** Dataset entries **
+ + + +

(* ------------------------------------------------------------------ *)
(** ** Deleting a group *)

(** One satellite unlinked: the view after it, and what Harbor was told *)
Lemma unlink_satellite_inv gid l d0 t d w w' u :
  at_tx d0 t d w -> run (unlink_satellite gid l) w = (w', inr u) ->
  let d' := (Sql.RemoveSatelliteFromGroup (sg_satellite_id l) gid d).1 in
  at_tx d0 t d' w' /\
  exists sat, t_find (fun s => (sat_id s =? sg_satellite_id l)%Z) (satellites d) = Some sat /\
    sat_id sat = sg_satellite_id l /\ synchronised d' sat (w_events w').
Proof.
  intros Hat E d'. unfold unlink_satellite in E.
  inv_step E w1 u1 E1. apply (step_tx _ d0 t d) in E1 as (d1 & Q1 & Hat1 & _); [|done].
  assert (d1 = d') as -> by (unfold exec_query, Sql.RemoveSatelliteFromGroup, sql_ok in Q1; by injection Q1).
  inv_step E w2 rob E2. apply (step_tx_read _ d0 t d') in E2 as (Q2 & Hat2 & _); [|done..].
  apply sql_one_inv in Q2 as [Q2 _].
  inv_step E w3 links E3. apply (step_tx_read _ d0 t d') in E3 as (Q3 & Hat3 & _); [|done..].
  assert (links = links_of d' (sg_satellite_id l)) as ->
    by (unfold exec_query, Sql.SatelliteGroupList, sql_ok in Q3; by injection Q3 as <-).
  inv_step E w4 col E4. destruct col as [ps sts].
  apply (collect_tx_inv _ _ d0 t d') in E4 as (Hat4 & _ & Hps & Hsts); [|done]. simpl in Hps, Hsts.
  inv_step E w5 u5 E5. keep_tx Hat4 E5.
  inv_step E w6 sat E6. apply (step_tx_read _ d0 t d') in E6 as (Q6 & Hat6 & He6); [|done..].
  apply sql_one_inv in Q6 as [Q6 _].
  inv_step E w7 cfg E7. pose proof (fetch_tx_inv _ _ _ _ _ _ _ Hat6 E7) as Hat7.
  inv_step E w8 u8 E8. keep_tx Hat7 E8. apply run_ret_inv in E as [<- _].
  assert (sat_id sat = sg_satellite_id l) as Hid
    by (apply find_Some_elem in Q6 as [_ Hs]; by apply Z.eqb_eq in Hs).
  split; [done|]. exists sat. split_and!; [exact Q6|done|]. simpl in E5, E8. subst ps sts.
  rewrite <- Hid in *. eapply synchronised_intro; [exact Q2|exact E5| |exact E8|done].
  intros e He. rewrite <- He6 in He. apply (run_events_mono _ _ _ _ _ E7). done.
Qed.

Lemma filter_and {A} (p q r : A -> bool) l :
  (forall x, x ∈ l -> p x && q x = r x) -> List.filter p (List.filter q l) = List.filter r l.
Proof.
  induction l as [|x l IH]; intros Hx; simpl; [done|].
  rewrite <- (Hx x) by left. assert (forall y, y ∈ l -> p y && q y = r y) by (intros; apply Hx; by right).
  destruct (q x); simpl; rewrite ?andb_true_r, ?andb_false_r; [|auto]. destruct (p x); rewrite IH; auto.
Qed.

(** Deleting the group removes every link to it, unlinked before or not. *)
Lemma DeleteGroup_unlinked sid gid d :
  (Sql.DeleteGroup gid (Sql.RemoveSatelliteFromGroup sid gid d).1).1 = (Sql.DeleteGroup gid d).1.
Proof.
  unfold Sql.DeleteGroup, Sql.RemoveSatelliteFromGroup, sql_ok. simpl.
  unfold on_groups, on_satellite_groups. simpl. f_equal. apply filter_and. intros l _.
  unfold Sql.same_link. destruct (sg_group_id l =? gid)%Z; simpl; [done|].
  by rewrite andb_false_r.
Qed.

Lemma links_of_deleted sid gid d :
  links_of (Sql.DeleteGroup gid d).1 sid = links_of (Sql.RemoveSatelliteFromGroup sid gid d).1 sid.
Proof.
  unfold links_of. simpl. erewrite !filter_and; [done|intros l _; reflexivity|].
  intros l _. unfold Sql.same_link. destruct (sg_satellite_id l =? sid)%Z; simpl; [|done].
  by destruct (sg_group_id l =? gid)%Z.
Qed.

Lemma member_groups_deleted gid d links :
  Forall (fun l => sg_group_id l <> gid) links ->
  member_groups (Sql.DeleteGroup gid d).1 links = member_groups d links.
Proof.
  intros Hl. unfold member_groups. apply list_omap_ext, Forall_Forall2_diag.
  refine (Forall_impl _ _ _ Hl _). clear Hl. intros l Hl. simpl.
  unfold t_find, t_delete. simpl. induction (rows (groups d)) as [|g gs IHg]; simpl; [done|].
  destruct (Z.eqb_spec (grp_id g) gid); simpl; rewrite IHg; [|done].
  destruct (Z.eqb_spec (grp_id g) (sg_group_id l)); [lia|done].
Qed.

(** What a satellite unlinked before the deletion was given is still right
    after it. *)
Lemma synchronised_deleted sat gid d es :
  synchronised (Sql.RemoveSatelliteFromGroup (sat_id sat) gid d).1 sat es ->
  synchronised (Sql.DeleteGroup gid d).1 sat es.
Proof.
  assert (member_groups (Sql.DeleteGroup gid d).1 (links_of (Sql.DeleteGroup gid d).1 (sat_id sat)) =
          member_groups (Sql.RemoveSatelliteFromGroup (sat_id sat) gid d).1
            (links_of (Sql.RemoveSatelliteFromGroup (sat_id sat) gid d).1 (sat_id sat))) as Hm.
  { rewrite links_of_deleted, member_groups_deleted; [done|]. apply Forall_forall. intros l Hl.
    apply elem_of_List_filter in Hl as [Hl Hs]. simpl in Hl. apply elem_of_List_filter in Hl as [_ Hl].
    unfold Sql.same_link in Hl. rewrite Hs in Hl. by destruct (Z.eqb_spec (sg_group_id l) gid). }
  unfold synchronised, expected_permissions, expected_states. by rewrite Hm.
Qed.

Lemma unlink_all_inv gid members d0 t d w w' u :
  at_tx d0 t d w ->
  run (for_each (fun satellite _ => unlink_satellite gid satellite) members tt) w = (w', inr u) ->
  exists d', at_tx d0 t d' w' /\ (Sql.DeleteGroup gid d').1 = (Sql.DeleteGroup gid d).1 /\
    forall l, l ∈ members -> exists sat,
      t_find (fun s => (sat_id s =? sg_satellite_id l)%Z) (satellites d) = Some sat /\
      synchronised (Sql.DeleteGroup gid d).1 sat (w_events w').
Proof.
  revert d w. induction members as [|l members IH]; intros d w Hat E.
  { apply run_ret_inv in E as [<- _]. exists d. split_and!; [done..|]. intros l Hl. set_solver. }
  cbn [for_each] in E. inv_step E w1 u1 E1. destruct u1.
  apply (unlink_satellite_inv _ _ _ _ _ _ _ _ Hat) in E1 as (Hat1 & sat & Hs & Hid & Hsync).
  destruct (IH _ _ Hat1 E) as (d' & Hat' & Hd & Hall). rewrite DeleteGroup_unlinked in Hd, Hall.
  exists d'. split_and!; [done..|]. intros l' Hl. apply elem_of_cons in Hl as [->|Hl]; [|by apply Hall].
  exists sat. split; [done|]. rewrite <- Hid in Hsync.
  apply synchronised_deleted in Hsync. revert Hsync. apply synchronised_mono.
  intros e. apply (run_events_mono _ _ _ _ _ E).
Qed.

Lemma delete_group_body_inv n d t w w' id :
  at_tx d t d w -> run (delete_group_body n) w = (w', (true, id)) ->
  exists grp, t_find (fun g => String.eqb (grp_name g) n) (groups d) = Some grp /\
    w_db w' = (Sql.DeleteGroup (grp_id grp) d).1 /\
    forall l, l ∈ satellite_groups d -> sg_group_id l = grp_id grp ->
      exists sat, t_find (fun s => (sat_id s =? sg_satellite_id l)%Z) (satellites d) = Some sat /\
        synchronised (w_db w') sat (w_events w').
Proof.
  intros Hat E. unfold delete_group_body in E.
  inv_step E w1 grp E1. apply (step_tx_read _ d t d) in E1 as (Q1 & Hat1 & _); [|done..].
  apply sql_one_inv in Q1 as [Q1 _].
  inv_step E w2 members E2. apply (step_tx_read _ d t d) in E2 as (Q2 & Hat2 & _); [|done..].
  assert (members = List.filter (fun r => (sg_group_id r =? grp_id grp)%Z) (satellite_groups d)) as ->
    by (unfold exec_query, Sql.GroupSatelliteList, sql_ok in Q2; by injection Q2 as <-).
  inv_step E w3 u3 E3. apply (unlink_all_inv _ _ d t d) in E3 as (d' & Hat3 & Hd & Hall); [|done].
  inv_step E w4 u4 E4. apply (step_tx _ d t d') in E4 as (d4 & Q4 & Hat4 & He4); [|done].
  assert (d4 = (Sql.DeleteGroup (grp_id grp) d).1) as ->
    by (rewrite <- Hd; unfold exec_query, Sql.DeleteGroup, sql_ok in Q4; by injection Q4).
  inv_step E w5 u5 E5. destruct u5.
  pose proof (step_commit _ _ _ _ _ Hat4 E5) as (Hdb & _).
  assert (forall e, e ∈ w_events w3 -> e ∈ w_events w') as Hev.
  { intros e He. rewrite <- He4 in He. by eapply run_events_mono, run_events_mono. }
  apply run_harmless_db in E; [|harmless_tac].
  exists grp. rewrite E, Hdb. split_and!; [done..|]. intros l Hl Hg.
  destruct (Hall l) as (sat & Hs & Hsync).
  { apply elem_of_List_filter. by rewrite Z.eqb_eq. }
  exists sat. split; [done|]. revert Hsync. by apply synchronised_mono.
Qed.

(** C13. Deleting a group either is refused, with the database as before, or
    commits exactly the removal of the group and of all its links, after every
    satellite of the group was given the permissions and, when it is left in
    some group, the state artifact of exactly its remaining groups; the request
    is answered once, with an error status when only the deletion of the
    group's own state artifact failed. *)
Theorem delete_group_outcome n w :
  fresh w ->
  let w' := (run (deleteGroupHandler n) w).1 in
  refused (w_db w) w' \/
  answered w' /\ exists grp,
    t_find (fun g => String.eqb (grp_name g) n) (groups (w_db w)) = Some grp /\
    w_db w' = (Sql.DeleteGroup (grp_id grp) (w_db w)).1 /\
    forall l, l ∈ satellite_groups (w_db w) -> sg_group_id l = grp_id grp ->
      exists sat, t_find (fun s => (sat_id s =? sg_satellite_id l)%Z) (satellites (w_db w)) = Some sat /\
        synchronised (w_db w') sat (w_events w').
Proof.
  intros Hf w'. unfold w', deleteGroupHandler.
  destruct (transactional_outcome_as answered begin_failed no_cleanup (Ret tt) (delete_group_body n) w)
    as [Hno|(Hok & w1 & id & Hat & _ & E)]; auto using fresh_quiet with handlers.
  { by intros v [Hc _]. }
  { done. }
  { apply settles_delete_group_body. }
  right. split; [done|]. eapply delete_group_body_inv; [exact Hat|exact E].
Qed.

(* ------------------------------------------------------------------ *)
(** ** Syncing a group *)

Lemma sync_group_robots_inv ps members d0 t d w w' u :
  at_tx d0 t d w -> run (sync_group_robots ps members) w = (w', inr u) ->
  at_tx d0 t d w' /\
  forall l, l ∈ members -> exists rob robotID hr,
    t_find (fun x => (rob_satellite_id x =? sg_satellite_id l)%Z) (robot_accounts d) = Some rob /\
    Go.parse_int (rob_robot_id rob) = Some robotID /\
    EvSvc (GetRobotByID robotID) (inr hr) ∈ w_events w' /\
    EvSvc (UpdateRobot (hr_id hr) (mkRobot (hr_id hr) (hr_name hr)
      (harbor.GenRobotPerms (ps ++ ["satellite"])%list) (hr_expires_at hr))) (inr tt) ∈ w_events w'.
Proof.
  unfold sync_group_robots. revert w. induction members as [|l members IH]; intros w Hat E.
  { apply run_ret_inv in E as [<- _]. split; [done|]. intros l Hl. set_solver. }
  cbn [for_each] in E. inv_step E w1 u1 E1. destruct u1.
  inv_step E1 w2 rob E2. apply (step_tx_read _ d0 t d) in E2 as (Q2 & Hat2 & _); [|done..].
  apply sql_one_inv in Q2 as [Q2 _].
  inv_step E1 w3 u3 E3. keep_tx Hat2 E3. apply run_ret_inv in E1 as [<- _].
  destruct u3. apply UpdateRobotProjects_inv in E3 as (robotID & hr & Hp & Hg & Hu).
  destruct (IH _ Hat2 E) as [Hat' Hall]. split; [done|].
  intros l' Hl. apply elem_of_cons in Hl as [->|Hl]; [|by apply Hall].
  exists rob, robotID, hr. split_and!; [done..| |]; by apply (run_events_mono _ _ _ _ _ E).
Qed.

(** A successful CreateStateArtifact pushed an image of exactly these artifacts. *)
Lemma CreateStateArtifact_inv g l w w' :
  run (utils.CreateStateArtifact g l) w = (w', inr tt) ->
  exists img,
    EvSvc (CraneImage "artifacts.json" (DocGroupState g (URL GC_Harbor) l)) (inr img) ∈ w_events w' /\
    EvSvc (CranePush img (utils.stripProtocol
             (utils.getStateArtifactDestination (URL GC_Harbor) ("satellite/group-state/" +:+ g)))
           (utils.crane_options GC_Harbor (URL GC_Harbor))) (inr tt) ∈ w_events w'.
Proof.
  unfold utils.CreateStateArtifact. intros E.
  inv_step E w1 u1 E1. inv_step E w2 img E2. apply step_call in E2.
  apply (run_events_mono _ _ _ _ _ E) in E2. exists img. split; [exact E2|].
  inv_step E w3 u3 E3. destruct u3. apply step_call in E3.
  by apply (run_events_mono _ _ _ _ _ E) in E3.
Qed.

Lemma groups_sync_body_inv req d t w w' id :
  at_tx d t d w -> run (groups_sync_body req) w = (w', (true, id)) ->
  let ps := utils.GetProjectNames (sta_Artifacts req) in
  exists grp, Sql.CreateGroup t (sta_Group req) (URL GC_Harbor) ps d = (w_db w', inr grp) /\
    last (w_replies w') = Some (mkReply 200 (PGroup grp)) /\
    (exists img, EvSvc (CraneImage "artifacts.json"
        (DocGroupState (sta_Group req) (URL GC_Harbor) (sta_Artifacts req))) (inr img) ∈ w_events w' /\
      EvSvc (CranePush img (utils.stripProtocol (utils.getStateArtifactDestination (URL GC_Harbor)
          ("satellite/group-state/" +:+ sta_Group req)))
        (utils.crane_options GC_Harbor (URL GC_Harbor))) (inr tt) ∈ w_events w') /\
    forall l, l ∈ satellite_groups d -> sg_group_id l = grp_id grp ->
      exists rob robotID hr,
        t_find (fun x => (rob_satellite_id x =? sg_satellite_id l)%Z) (robot_accounts d) = Some rob /\
        Go.parse_int (rob_robot_id rob) = Some robotID /\
        EvSvc (GetRobotByID robotID) (inr hr) ∈ w_events w' /\
        EvSvc (UpdateRobot (hr_id hr) (mkRobot (hr_id hr) (hr_name hr)
          (harbor.GenRobotPerms (ps ++ ["satellite"])%list) (hr_expires_at hr))) (inr tt) ∈ w_events w'.
Proof.
  intros Hat E ps. unfold groups_sync_body in E.
  inv_step E w1 grp E1. apply (step_tx _ d t d) in E1 as (d' & Q1 & Hat1 & _); [|done].
  assert (satellite_groups d' = satellite_groups d /\ robot_accounts d' = robot_accounts d) as [Hl Hr].
  { unfold exec_query, Sql.CreateGroup in Q1. apply sql_one_inv in Q1 as [_ ->].
    by destruct (t_exists _ _). }
  inv_step E w2 members E2. apply (step_tx_read _ d t d') in E2 as (Q2 & Hat2 & _); [|done..].
  assert (members = List.filter (fun r => (sg_group_id r =? grp_id grp)%Z) (satellite_groups d)) as ->
    by (rewrite <- Hl; unfold exec_query, Sql.GroupSatelliteList, sql_ok in Q2; by injection Q2 as <-).
  inv_step E w3 u3 E3. apply (sync_group_robots_inv _ _ d t d') in E3 as (Hat3 & Hall); [|done].
  inv_step E w4 sat E4. keep_tx Hat3 E4.
  inv_step E w5 u5 E5. keep_tx Hat3 E5.
  inv_step E w6 u6 E6. keep_tx Hat3 E6. destruct u6.
  pose proof (CreateStateArtifact_inv _ _ _ _ E6) as (img & Hi & Hp).
  inv_step E w7 u7 E7. destruct u7. pose proof (step_commit _ _ _ _ _ Hat3 E7) as (Hdb & _ & Hrep).
  apply (run_events_mono _ _ _ _ _ E7), (run_events_mono _ _ _ _ _ E) in Hi, Hp.
  assert (last (w_replies w') = Some (mkReply 200 (PGroup grp))) as Hlast
    by (simpl in E; simplify_eq/=; apply last_snoc).
  assert (forall e, e ∈ w_events w3 -> e ∈ w_events w') as Hev.
  { intros e He. apply (run_events_mono _ _ _ _ _ E), (run_events_mono _ _ _ _ _ E7),
      (run_events_mono _ _ _ _ _ E6), (run_events_mono _ _ _ _ _ E5), (run_events_mono _ _ _ _ _ E4), He. }
  apply run_harmless_db in E; [|harmless_tac].
  exists grp. rewrite E, Hdb. split_and!; [exact Q1|done|by exists img|].
  intros l Hl' Hg. destruct (Hall l) as (rob & robotID & hr & Hf & Hpi & Hge & Hu).
  { apply elem_of_List_filter. by rewrite Z.eqb_eq. }
  rewrite Hr in Hf. exists rob, robotID, hr. split_and!; auto.
Qed.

+ + + +

** Problem details **
Where does "right" occur in the data? Copy each line that has it.

** The completed task **
  rewrite <- (Hx x) by left. assert (forall y, y ∈ l -> p y && q y = r y) by (intros; apply Hx; by right).
(** What a satellite unlinked before the deletion was given is still right
  right. split; [done|]. eapply delete_group_body_inv; [exact Hat|exact E].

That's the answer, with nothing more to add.